> **BRIEF**: Look below for the line that has "(budget (w_os w)". Set down the lines from there through the line that has "pose proof (readings_ran deadline _ _ _ (ran_did", exactly as written.

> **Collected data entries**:
(** ** [wait_for_wake_host_thread] *)

Inductive wake_outcome (we : Z) (deadline : timeval) : list event → bool → Prop :=
| wake_set bs : of_native_bytes bs ≠ 0 → wake_outcome we deadline [Ev SWait tt; status_read we bs] true
| wake_late bs now : of_native_bytes bs = 0 → timer_gt now deadline = true →
    wake_outcome we deadline [Ev SWait tt; status_read we bs; Ev SGettimeofday now] false
| wake_again bs now es woken : of_native_bytes bs = 0 → timer_gt now deadline = false →
    wake_outcome we deadline es woken →
    wake_outcome we deadline ([Ev SWait tt; status_read we bs; Ev SGettimeofday now] ++ es) woken.

Lemma wp_wake_loop fuel w others p a areas irqs we deadline Q :
  client w others p a areas irqs → we ≠ NULL → (readings deadline (w_os w) < fuel)%nat →
  (∀ es woken w', client w' others p a areas irqs → ran es w w' → wake_outcome we deadline es woken →
     Q woken w') →
  wp (wake_loop fuel we deadline) Q w.
Proof.
  revert w Q. induction fuel as [|fuel IH]; intros w Q Hcl Hwe Hfuel HQ; [lia|].
  cbn [wake_loop]. apply wp_bind. eapply wp_client_call; [exact Hcl|done|done|done|done|].
  intros [] w1 Hcl1 Hd1. apply wp_bind. eapply wp_client_load_status; [exact Hcl1|done|].
  intros bs w2 Hcl2 Hd2. pose proof (ran_cons _ _ _ _ _ _ Hd1 (ran_did _ _ _ _ Hd2)) as Hr2.
  unfold c_bool. destruct (Z.eqb_spec (of_native_bytes bs) 0) as [Hs|Hs]; simpl.
  2: { apply wp_ret. eapply HQ; [exact Hcl2|exact Hr2|by apply wake_set]. }
  apply wp_bind. eapply wp_client_gettimeofday; [exact Hcl2|]. intros now w3 Hcl3 Hd3.
  pose proof (ran_trans _ _ _ _ _ Hr2 (ran_did _ _ _ _ Hd3)) as Hr3. simpl in Hr3.
  destruct (timer_gt now deadline) eqn:Et.
  - apply wp_bind, wp_LOG_ERR; [done|]. intros w4 Hq. apply wp_ret.
    eapply HQ; [by eapply client_quiet|by eapply ran_quiet_r|by apply wake_late].
  - pose proof (readings_ran deadline _ _ _ Hr3) as Hrank. unfold hits in Hrank. simpl in Hrank.
    rewrite Et in Hrank. simpl in Hrank. eapply IH; [exact Hcl3|done|lia|].
    intros es woken w' Hcl' Hr' Ho. eapply HQ; [exact Hcl'| |by apply wake_again].
    by eapply ran_trans.
Qed.

Lemma wake_outcome_set we deadline es :
  wake_outcome we deadline es true → ∃ es' bs, es = es' ++ [status_read we bs] ∧ of_native_bytes bs ≠ 0.
Proof.
  intros Ho. remember true as woken eqn:Hw. induction Ho as [bs Hb| |bs now es woken _ _ _ IH]; [|done|].
  - by exists [Ev SWait tt], bs.
  - destruct (IH Hw) as (es' & bs' & -> & Hb). eexists (_ ++ es'), bs'. split; [apply app_assoc|done].
Qed.

(** The result, 0 only when the status was seen set. *)
Lemma wp_wait_for_wake fuel w others p a areas irqs timeout pp we irq_ea err_ea x Q :
  client w others p a areas irqs → restarts irq_ea pp a areas x → we ≠ NULL →
  let deadline := deadline_from (w_os w) timeout in
  (budget (w_os w) + readings deadline (w_os w) < fuel)%nat →
  (∀ events m es ret w', client w' others p (with_epoll a events m) areas irqs → ran es w w' →
     (ret = 0 → ∃ es' bs, es = es' ++ [status_read we bs] ∧ of_native_bytes bs ≠ 0) → Q ret w') →
  wp (wait_for_wake_host_thread fuel timeout p pp we irq_ea err_ea) Q w.
Proof.
  intros Hcl Hpp Hwe deadline Hfuel HQ. apply wp_bind. eapply wp_client_gettimeofday; [exact Hcl|].
  intros now w1 Hcl1 Hd. assert (timeradd now (timeout, 0) = deadline) as ->.
  { unfold deadline, deadline_from. by rewrite (did_step _ _ _ _ Hd). }
  pose proof (budget_ran _ _ _ (ran_did _ _ _ _ Hd)) as Hb1.
  pose proof (readings_ran deadline _ _ _ (ran_did _ _ _ _ Hd)).
  apply wp_bind. eapply wp_wake_loop; [exact Hcl1|done|lia|]. intros es woken w2 Hcl2 Hr2 Ho.
  pose proof (ran_cons _ _ _ _ _ _ Hd Hr2) as Hr. pose proof (budget_ran _ _ _ Hr2). destruct woken.
  - apply wp_ret. eapply (HQ (afu_epoll_events a) (afu_epoll_event_count a)); [|exact Hr|].
    + assert (with_epoll a (afu_epoll_events a) (afu_epoll_event_count a) = a) as -> by (by destruct a). done.
    + intros _. destruct (wake_outcome_set _ _ _ Ho) as (es' & bs & -> & Hb). by exists (Ev SGettimeofday now :: es'), bs.
  - apply wp_bind. eapply wp_wait_for_irq; [exact Hcl2|exact Hpp|lia|lia|].
    intros events m es2 evs rc w3 Hcl3 Hr3 _. pose proof (ran_trans _ _ _ _ _ Hr Hr3).
    unfold c_bool. destruct (Z.eqb_spec (irq_verdict 0 err_ea evs rc) 0); simpl; apply wp_ret; by eapply HQ.
Qed.

End waiting.

(** ** Fuel changes no result *)

Section fuel.
Context {K : Type} `{Platform K} `{Abi}.

Lemma approx_wait_for_irq_loop n n' timeout afu pp irq_ea err_ea t ret :
  (n <= n')%nat →
  approx (K := K) (wait_for_irq_loop n timeout afu pp irq_ea err_ea t ret)
    (wait_for_irq_loop n' timeout afu pp irq_ea err_ea t ret).
Proof.
  revert n' t ret. induction n as [|n IH]; intros [|n'] t ret Hn; [apply approx_diverge..|lia|].
  assert (n <= n')%nat by lia. simpl. approximate.
Qed.

#[local] Hint Resolve approx_wait_for_irq_loop : fuel.

Lemma approx_wait_for_irq n n' timeout afu pp irq_ea err_ea :
  (n <= n')%nat →
  approx (K := K) (wait_for_irq n timeout afu pp irq_ea err_ea) (wait_for_irq n' timeout afu pp irq_ea err_ea).
Proof. intros Hn. unfold wait_for_irq. approximate. Qed.

#[local] Hint Resolve approx_wait_for_irq : fuel.

Lemma approx_wait_for_status_loop n n' afu we err_ea deadline temp :
  (n <= n')%nat →
  approx (K := K) (wait_for_status_loop n afu we err_ea deadline temp)
    (wait_for_status_loop n' afu we err_ea deadline temp).
Proof.
  revert n' temp. induction n as [|n IH]; intros [|n'] temp Hn; [apply approx_diverge..|lia|].
  assert (n <= n')%nat by lia. cbn [wait_for_status_loop]. approximate.
Qed.

Lemma approx_wake_loop n n' we deadline :
  (n <= n')%nat → approx (K := K) (wake_loop n we deadline) (wake_loop n' we deadline).
Proof.
  revert n'. induction n as [|n IH]; intros [|n'] Hn; [apply approx_diverge..|lia|].
  assert (n <= n')%nat by lia. simpl. approximate.
Qed.

#[local] Hint Resolve approx_wait_for_status_loop approx_wake_loop : fuel.

Lemma approx_wait_for_status n n' timeout afu we err_ea :
  (n <= n')%nat →
  approx (K := K) (wait_for_status n timeout afu we err_ea) (wait_for_status n' timeout afu we err_ea).
Proof. intros Hn. unfold wait_for_status. approximate. Qed.

Lemma approx_wait_for_wake n n' timeout afu pp we irq_ea err_ea :
  (n <= n')%nat →
  approx (K := K) (wait_for_wake_host_thread n timeout afu pp we irq_ea err_ea)
    (wait_for_wake_host_thread n' timeout afu pp we irq_ea err_ea).
Proof. intros Hn. unfold wait_for_wake_host_thread. approximate. Qed.

End fuel.

#[export] Hint Resolve approx_wait_for_irq approx_wait_for_status approx_wait_for_wake : fuel.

> **RESPONSE TO THIS TASK**:
  (budget (w_os w) + readings deadline (w_os w) < fuel)%nat →
  (∀ events m es ret w', client w' others p (with_epoll a events m) areas irqs → ran es w w' →
     (ret = 0 → ∃ es' bs, es = es' ++ [status_read we bs] ∧ of_native_bytes bs ≠ 0) → Q ret w') →
  wp (wait_for_wake_host_thread fuel timeout p pp we irq_ea err_ea) Q w.
Proof.
  intros Hcl Hpp Hwe deadline Hfuel HQ. apply wp_bind. eapply wp_client_gettimeofday; [exact Hcl|].
  intros now w1 Hcl1 Hd. assert (timeradd now (timeout, 0) = deadline) as ->.
  { unfold deadline, deadline_from. by rewrite (did_step _ _ _ _ Hd). }
  pose proof (budget_ran _ _ _ (ran_did _ _ _ _ Hd)) as Hb1.
  pose proof (readings_ran deadline _ _ _ (ran_did _ _ _ _ Hd)).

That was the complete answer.